Power, by which is meant here social, economic or political power, is at the heart both of actual political conflict, and of the discipline of political science. Despite this it is extremely hard to give any useful definition, and not only are most definitions contentious, but some theorists hold that value freedom cannot exist in accounts either of what power is or when it exists. The safest definitions are, typically, formal, and perhaps vacuous. Thus one very common definition of power in modern political science is ‘the ability of A to make B do something B would not choose to do’. The trouble is that such definitions raise almost more questions than they answer. For example, if I get B to want something they ‘would not otherwise want’, which I want, am I not exercising power? Or, suppose two people both try to get B to do (different) unwanted things, which is to be seen as the more powerful? How does one deal with ‘potential’ power, the power I might well have, but choose not to use, to make someone do something? What are the sources of power? Above all, there is a problem of measuring power. This is not simply an erudite quibble, because important modern theories about the nature of politics, especially élitism and pluralism, depend on answers to these questions. It is held against pluralism, especially in the version represented by the community power studies, that only open conflicts between identified interests are taken as evidence for the theories of power distribution, while a secret élite who managed to ensure that no one ever got the chance of attacking them would be regarded as powerless.

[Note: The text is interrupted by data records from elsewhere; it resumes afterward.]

Lemma apply_grouped_plain upgrade grouped members buckets members' buckets' actions :
  (∀ key, Forall (λ d, simple d = true) (changes_at grouped key)) →
  apply_grouped upgrade grouped members buckets = (members', buckets', actions) → plain_actions actions.
Proof.
  intros Hs E. eapply grouped_steps_plain; [| |exact E].
  - apply Forall_forall. intros [key changes] Hin%iterate_lookup. specialize (Hs key). unfold changes_at in Hs.
    by rewrite Hin in Hs.
  - intros a Ha. by apply elem_of_nil in Ha.
Qed.

Definition prepared_plain upgrade ext d : Prop := ∀ members buckets members' buckets' actions,
  no_initial d = true → prepare_diff_locked upgrade ext d members buckets = (members', buckets', actions) →
  plain_actions actions.

Lemma batch_steps_plain upgrade ext changes :
  Forall (prepared_plain upgrade ext) changes →
  ∀ members buckets actions grouped members' buckets' actions' grouped',
  forallb no_initial changes = true → (∀ key, Forall (λ d, simple d = true) (changes_at grouped key)) → plain_actions actions →
  foldl (batch_step upgrade ext (prepare_diff_locked upgrade ext)) (members, buckets, actions, grouped) changes
    = (members', buckets', actions', grouped') →
  plain_actions actions' ∧ ∀ key, Forall (λ d, simple d = true) (changes_at grouped' key).
Proof.
  induction 1 as [|d changes IHd _ IH];
    intros members buckets actions grouped members' buckets' actions' grouped' N G Ha E.
  - simpl in E. injection E as <- <- <- <-. done.
  - apply andb_true_iff in N as [Nd N]. cbn [foldl] in E. destruct (simple d) eqn:Es.
    + rewrite batch_step_simple in E by done. eapply IH; [done| |done|exact E]. by apply group_change_simple.
    + rewrite batch_step_nested in E by done.
      destruct (apply_grouped upgrade grouped members buckets) as [[members2 buckets2] flushed] eqn:E1.
      destruct (prepare_diff_locked upgrade ext d members2 buckets2) as [[members3 buckets3] nested] eqn:E2.
      apply apply_grouped_plain in E1; [|done]. apply IHd in E2; [|done].
      eapply IH; [exact N| | |exact E]; [intros key; constructor|].
      intros a. rewrite !elem_of_app. naive_solver.
Qed.

Lemma prepare_plain upgrade ext d : prepared_plain upgrade ext d.
Proof.
  assert (∀ key, Forall (λ d : MapDiff (Item P), simple d = true) (changes_at ∅ key)) as H0 by (intros key; constructor).
  induction d as [entries|k x|k x|k x y|changes IH] using MapDiff_rect'; intros members buckets members' buckets' actions N E;
    [done|try (eapply apply_grouped_plain; [|exact E]; by apply group_change_simple)..|].
  cbn [prepare_diff_locked] in E.
  destruct (foldl _ _ _) as [[[members1 buckets1] actions1] grouped1] eqn:Ef.
  eapply batch_steps_plain in Ef as [Ha Hg]; [|exact IH|exact N|exact H0|intros a Hin; by apply elem_of_nil in Hin].
  destruct (apply_grouped _ grouped1 members1 buckets1) as [[members2 buckets2] flushed] eqn:E2.
  injection E as <- <- <-. apply apply_grouped_plain in E2; [|done].
  intros a [?|?]%elem_of_app; [by apply Ha|by apply E2].
Qed.

(** ** Following an index *)

(** What an uninterrupted diff does to an idle index. *)
Record diff_applied m d idx idx' actions : Prop := {
  da_ok : index_ok (apply_diff d m) idx';
  da_idle : si_dispatching idx' = false;
  da_held : si_held idx' = si_held idx;
  da_extract : si_extract idx' = si_extract idx;
  da_kept key h : si_buckets idx !! key = Some h → h ∈ si_held idx → si_buckets idx' !! key = Some h;
  da_effect key h : si_buckets idx !! key = Some h → h ∈ si_held idx →
    replay h actions (bucket_of (si_extract idx) m key) = bucket_of (si_extract idx) (apply_diff d m) key;
  da_valid key h : si_buckets idx !! key = Some h → h ∈ si_held idx →
    replay_valid h actions (bucket_of (si_extract idx) m key);
  da_sourced : sourced (si_extract idx) (si_buckets idx) (diff_entries d) actions;
  da_plain : no_initial d = true → plain_actions actions
}.

Lemma index_apply_diff_spec m d idx idx' actions :
  diff_valid d m → index_ok m idx → si_dispatching idx = false → index_apply_diff d idx = (idx', actions) →
  diff_applied m d idx idx' actions.
Proof.
  intros V OK Hidle E. unfold index_apply_diff in E. pose proof (index_submit_ok m d idx V OK) as OK'.
  destruct (submit d idx) as [idx1 drains] eqn:Es. simpl in OK'. unfold submit in Es.
  destruct (prepare_diff_locked _ _ _ _ _) as [[members buckets] acts] eqn:Ep. injection Es as <- <-.
  rewrite Hidle in E. cbn [negb] in E. rewrite (drain_index_ok _ _ OK') in E. pose proof (drained_ok _ _ OK') as OKd.
  set (idx1 := mkSourceIndex _ _ _ _ _ _ _ _ _) in *. destruct (ok_idle _ _ OK Hidle) as [Er Eq].
  assert (queued idx1 = acts) as Hq by (unfold queued; simpl; rewrite Er, Eq; simpl; by rewrite app_nil_r).
  rewrite Hq in E. injection E as <- <-.
  pose proof (prepare_sourced _ _ _ _ _ _ _ _ _ V Ep) as [_ Hsrc].
  assert (no_initial d = true → plain_actions acts) as Hplain by (intros N; by eapply prepare_plain).
  destruct (ok_members _ _ OK) as [Hn Hm]. pose proof (conj Hn Hm) as Hex.
  eapply prepare_spec in Ep as [[Hn' Hm'] [Rk Rs Rf Re Rv]]; [|done|apply OK|exact Hex].
  assert (∀ h, h ∈ si_held idx → alive idx h = true) as Hal by (intros h Hh; apply alive_spec; by left).
  split; try done.
  - intros key h Hk Hh. by apply Rk, Hal.
  - intros key h Hk Hh. rewrite <-Hm, <-Hm'. by apply Re, Hal.
  - intros key h Hk Hh. rewrite <-Hm. by apply Rv, Hal.
Qed.

(** Idle buckets hold the rows of their keys. *)
Lemma idle_bucket m idx key h :
  index_ok m idx → si_dispatching idx = false → si_buckets idx !! key = Some h → h ∈ si_held idx →
  bucket_rows idx h = bucket_of (si_extract idx) m key.
Proof.
  intros OK Hidle Hk Hh. destruct (ok_idle _ _ OK Hidle) as [Er Eq].
  pose proof (ok_bucket _ _ OK key h Hk) as Hb. unfold queued in Hb. rewrite Er, Eq in Hb. simpl in Hb.
  rewrite Hb by (apply alive_spec; by left). destruct (ok_members _ _ OK) as [_ Hm]. apply Hm.
Qed.

(** The key under which the store files a row before or during a diff. *)
Definition carries ext d m (id : string) key : Prop :=
  m !! id ≫= ext = Some key ∨ Exists (λ kv : string * Item P, kv.1 = id ∧ ext kv.2 = Some key) (diff_entries d).

Lemma carries_old ext d m id key x : m !! id = Some x → ext x = Some key → carries ext d m id key.
Proof. intros Hx Ex. left. by rewrite Hx. Qed.

Lemma carries_diff ext d m id key x : (id, x) ∈ diff_entries d → ext x = Some key → carries ext d m id key.
Proof. intros Hx Ex. right. apply Exists_exists. by exists (id, x). Qed.

(** No row passes from one of the keys to another within the diff. *)
Definition stays ext (keys : list CompoundKey) d m : Prop :=
  ∀ id key1 key2, key1 ∈ keys → key2 ∈ keys → carries ext d m id key1 → carries ext d m id key2 → key1 = key2.

Definition in_keys ext (keys : list CompoundKey) (x : Item P) : bool :=
  match ext x with Some key => bool_decide (key ∈ keys) | None => false end.

Lemma in_keys_spec ext keys x : in_keys ext keys x = true ↔ ∃ key, ext x = Some key ∧ key ∈ keys.
Proof. unfold in_keys. destruct (ext x); [rewrite bool_decide_eq_true|]; naive_solver. Qed.

Definition watches idx (ws : list (CompoundKey * nat)) : Prop :=
  ∀ key h, (key, h) ∈ ws → si_buckets idx !! key = Some h ∧ h ∈ si_held idx.

Lemma watches_functional idx ws key1 key2 h :
  injective (si_buckets idx) → watches idx ws → (key1, h) ∈ ws → (key2, h) ∈ ws → key1 = key2.
Proof. intros Hi Hw [H1 _]%Hw [H2 _]%Hw. by eapply Hi. Qed.

Definition watched_handles (ws : list (CompoundKey * nat)) (h : nat) : bool := bool_decide (h ∈ ws.*2).

(** The map selects the rows filed under the watched keys, and still does after the actions of
    a diff that moves no row between them. *)
Lemma follow_diff p allowed callback m d idx idx' actions ws (σ : nat → Rows) r :
  follows p allowed callback → diff_applied m d idx idx' actions → diff_valid d m →
  injective (si_buckets idx) → watches idx ws →
  stays (si_extract idx) ws.*1 d m → (∀ a, a ∈ actions → allowed a.2) →
  (∀ key h, (key, h) ∈ ws → σ h = bucket_of (si_extract idx) m key) →
  r = select (λ x, p x && in_keys (si_extract idx) ws.*1 x) m →
  (foldl (follow_step callback (watched_handles ws)) (σ, r) actions).2
    = select (λ x, p x && in_keys (si_extract idx) ws.*1 x) (apply_diff d m).
Proof.
  intros Hcb DA V Hinj Hw Hst Hal Hσ ->. set (ext := si_extract idx) in *.
  set (own := λ h id, ∃ key, (key, h) ∈ ws ∧ carries ext d m id key).
  assert (∀ h, watched_handles ws h = true → ∃ key, (key, h) ∈ ws) as Hwh.
  { intros h Hh. apply bool_decide_eq_true, list_elem_of_fmap in Hh as ([key h'] & -> & Hh). by exists key. }
  assert (∀ key h, (key, h) ∈ ws → watched_handles ws h = true ∧ key ∈ ws.*1) as Hwh'.
  { intros key h Hin. split; [apply bool_decide_eq_true|]; apply list_elem_of_fmap; by exists (key, h). }
  assert (∀ key h id x, (key, h) ∈ ws → m !! id = Some x → ext x = Some key → own h id) as Hown.
  { intros key h id x Hin Hx Ex. exists key. split; [done|]. by eapply carries_old. }
  assert (∀ id x key, apply_diff d m !! id = Some x → ext x = Some key → carries ext d m id key) as Hnew.
  { intros id x key Hx Ex. apply apply_diff_rows in Hx as [Hx|Hx]; [by eapply carries_old|by eapply carries_diff|done]. }
  destruct (follow_actions p allowed callback Hcb (watched_handles ws) own actions
    (σ, select (λ x, p x && in_keys ext ws.*1 x) m)) as [Hin Hout].
  - intros h1 h2 id _ _ (key1 & H1 & C1) (key2 & H2 & C2).
    assert (key1 = key2) as <- by (eapply Hst; [by eapply Hwh'|by eapply Hwh'|done..]).
    apply Hw in H1 as [H1 _]. apply Hw in H2 as [H2 _]. congruence.
  - intros a Ha Hwa. split; [by apply Hal|]. intros id x Hx. destruct (Hwh _ Hwa) as [key Hin]. exists key.
    split; [done|]. destruct (da_sourced _ _ _ _ _ DA a Ha) as (key' & Hk' & Hs).
    assert (key' = key) as -> by (apply Hw in Hin as [Hin _]; by eapply Hinj).
    destruct (Hs (id, x) Hx) as [Ex Hx']. by eapply carries_diff.
  - intros h Hh. destruct (Hwh h Hh) as [key Hin]. simpl. rewrite (Hσ key h Hin).
    apply Hw in Hin as [? ?]. by eapply da_valid.
  - intros h id Hh [x Hx]. destruct (Hwh h Hh) as [key Hin]. simpl in Hx. rewrite (Hσ key h Hin) in Hx.
    apply lookup_bucket_of in Hx as [Hx Ex]. by eapply Hown.
  - intros h id Hh (key & Hin & C). simpl. rewrite (Hσ key h Hin). apply option_eq. intros x.
    rewrite !lookup_select, lookup_bucket_of, andb_true_iff, in_keys_spec. split.
    + intros (Hx & Hp & key' & Ex & Hk'). split; [|done]. split; [done|].
      assert (key' = key) as ->; [|done]. eapply Hst; [done|by eapply Hwh'| |done]. by eapply carries_old.
    + intros [[Hx Ex] Hp]. split; [done|]. split; [done|]. exists key. split; [done|]. by eapply Hwh'.
  - apply map_eq. intros id. apply option_eq. intros x. rewrite lookup_select, andb_true_iff, in_keys_spec.
    destruct (decide (Exists (λ kh : CompoundKey * nat, carries ext d m id kh.1) ws)) as [HE|HE].
    + apply Exists_exists in HE as ([key h] & Hkh & C). destruct (Hwh' _ _ Hkh) as [Hh Hk].
      rewrite (Hin h id Hh) by by exists key. simpl. rewrite (Hσ key h Hkh).
      destruct (Hw _ _ Hkh) as [Hbk Hhe]. unfold ext. rewrite (da_effect _ _ _ _ _ DA key h Hbk Hhe).
      rewrite lookup_select, lookup_bucket_of. split.
      * intros [[Hx Ex] Hp]. split; [done|]. split; [done|]. by exists key.
      * intros (Hx & Hp & key' & Ex & Hk'). split; [|done]. split; [done|].
        assert (key' = key) as ->; [|done]. by eapply Hst; [done..|eapply Hnew|].
    + rewrite Hout.
      * simpl. rewrite lookup_select, andb_true_iff, in_keys_spec. split.
        -- intros (Hx & Hp & key & Ex & Hk). exfalso. apply HE. apply Exists_exists.
           apply list_elem_of_fmap in Hk as ([key' h] & -> & Hk). exists (key', h). split; [done|]. by eapply carries_old.
        -- intros (Hx & Hp & key & Ex & Hk). exfalso. apply HE. apply Exists_exists.
           apply list_elem_of_fmap in Hk as ([key' h] & -> & Hk). exists (key', h). split; [done|]. by eapply Hnew.
      * intros h Hh (key & Hkh & C). apply HE. apply Exists_exists. by exists (key, h).
Qed.
End follow.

Clearly no one definition can be satisfactory to all needs, and no use of the concept of power can guarantee to be value free.

Notwithstanding all this, we have an intuitive understanding of power as something that may indeed, as in the words of Mao Zedong, come out of the mouths of guns, but also out of the mouths of people, as with ‘powerful’ orators, which can be wielded evilly, but also for good, and which does ultimately depend on the ability to change peoples’ preferences. The preferences may be between obeying or dying, or they may be much more trivial preferences, perhaps for one toothpaste over another. To use ‘power’ as a concept at all involves assuming some basic possible human autonomy, some set of preferences that would ‘naturally’ exist. While this is obviously sometimes no problem (we would naturally prefer not to tell robbers where our valuables are, and pulling our fingernails out is an effective use of power to change our preferences), sometimes the arguments become highly metaphysical. It is the belief that power relations are endemic to all human interaction and largely determine the qualityof human life that makes the concept central, and justifies political science as an academic discipline, because politics is, ultimately, the exercise of power. What has, perhaps, emerged in political science over the last generation is an increasing tendency to see power as arising from relationships, rather than being wielded consciously by individuals. This has partly been helped by the radical thinking of power as endemic, even in the language and discourse of thinkers associated with the French post-modernists.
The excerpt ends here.